Everyone alive today remembers the media immediately after the events of 9/11. “Why Do They Hate Us So Much?” the newspapers asked. Gee, I don’t know. Perhaps dropping bombs really pisses some “less civilized” people off. This is a simple list of the nations bombed since World War II:

China 1945-46, Korea 1950-53, China 1950-53, Guatemala 1954, Indonesia 1958, Cuba 1959-60, Guatemala 1960, Congo 1964, Peru 1965, Laos 1965-73, Vietnam 1961-73. Cambodia 1969-70, Guatemala 1967-69, Grenada 1983, Libya 1986, El Salvador 1980s, Nicaragua 1980s, Panama 1989, Iraq 1991-2002, Sudan 1998, Afghanistan 1998, Yugoslavia 1999, Afghanistan 2001 and Iraq 2003 (1).

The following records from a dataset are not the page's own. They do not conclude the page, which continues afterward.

Lemma votes_inv_effect op t t' : votes_inv t → effect op t t' → votes_inv t'.
Proof.
  intros [Heq Hrec] Heff. destruct Heff as [Hc Hv|h o ph x _ Hm _ ->|
    vk h bh _ Hle Hno [Hv Hs]|h bh _ ->].
  - assert (∀ h bh, block_votes t' h bh = block_votes t h bh) as Hb
      by (intros; unfold block_votes; by rewrite Hv).
    assert (finalized t' = finalized t) as Hf by (unfold finalized; by rewrite Hc).
    split; intros *; rewrite ?Hb, ?Hf; eauto.
  - split; [exact Heq|]. intros h' vk bh Hin. etrans; [|by eapply Hrec].
    apply finalized_add_block. intros Hemp. by rewrite Hemp in Hm.
  - assert (finalized t' = finalized t) as Hf by (rewrite Hs; done).
    split; intros *; rewrite ?Hv, ?Hf; repeat case_bool_decide; set_solver.
  - split; intros *; rewrite ?block_votes_finalize, ?finalized_finalize;
      case_bool_decide; eauto; [set_solver|lia|set_solver].
Qed.

(** C32: whatever the sequence of operations, including
    finalization, pausing, power table changes and the validator's own votes, the
    tally never holds two votes of one validator at one height, nor a vote below
    the height that was finalized last. *)
Theorem votes_inv_reachable t : reachable (λ _ _, True) t → votes_inv t.
Proof.
  induction 1 as [|pt h bh _|t op t' _ IH _ Hex].
  - split; intros *; set_solver.
  - split; intros *; set_solver.
  - eapply votes_inv_effect; [done|]. by apply exec_effect.
Qed.

(** Runs of the node: finality does not go back, and heights are 64-bit numbers
    that do not run out. *)
Definition in_order (op : tally_op (K:=K) (V:=V) (Obj:=Obj)) t : Prop :=
  match op with
  | OpAddBlock h _ => 0 < h
  | OpSetFinalized h _ => in_u64 h ∧ finalized t ≤ h
  | _ => True
  end.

It is worth noting that violence and exploitation are also not limited to outside the US borders, either. Of all western nations, the US has the greatest income inequality. 40% of the wealth is controlled by 1% of the population. The US has the greatest discrepancy in the world between the wealthy and the poor when it comes to health care, and also when it comes to life expectancy.

Finally, the Land of the Free has the highest number of its population in prison than any other state in the world (2). And all this is without mentioning the minute details of the oppressive structure of the class society as it exists for us every day. These sorts of atrocities will continue until this capitalist system is done away with through struggle and revolution in the US.

On the day of American Independence, among all other days, this is a fact for all of us to remember.

(1) Taken from Australian Options Quarterly No. 31, Summer 2002.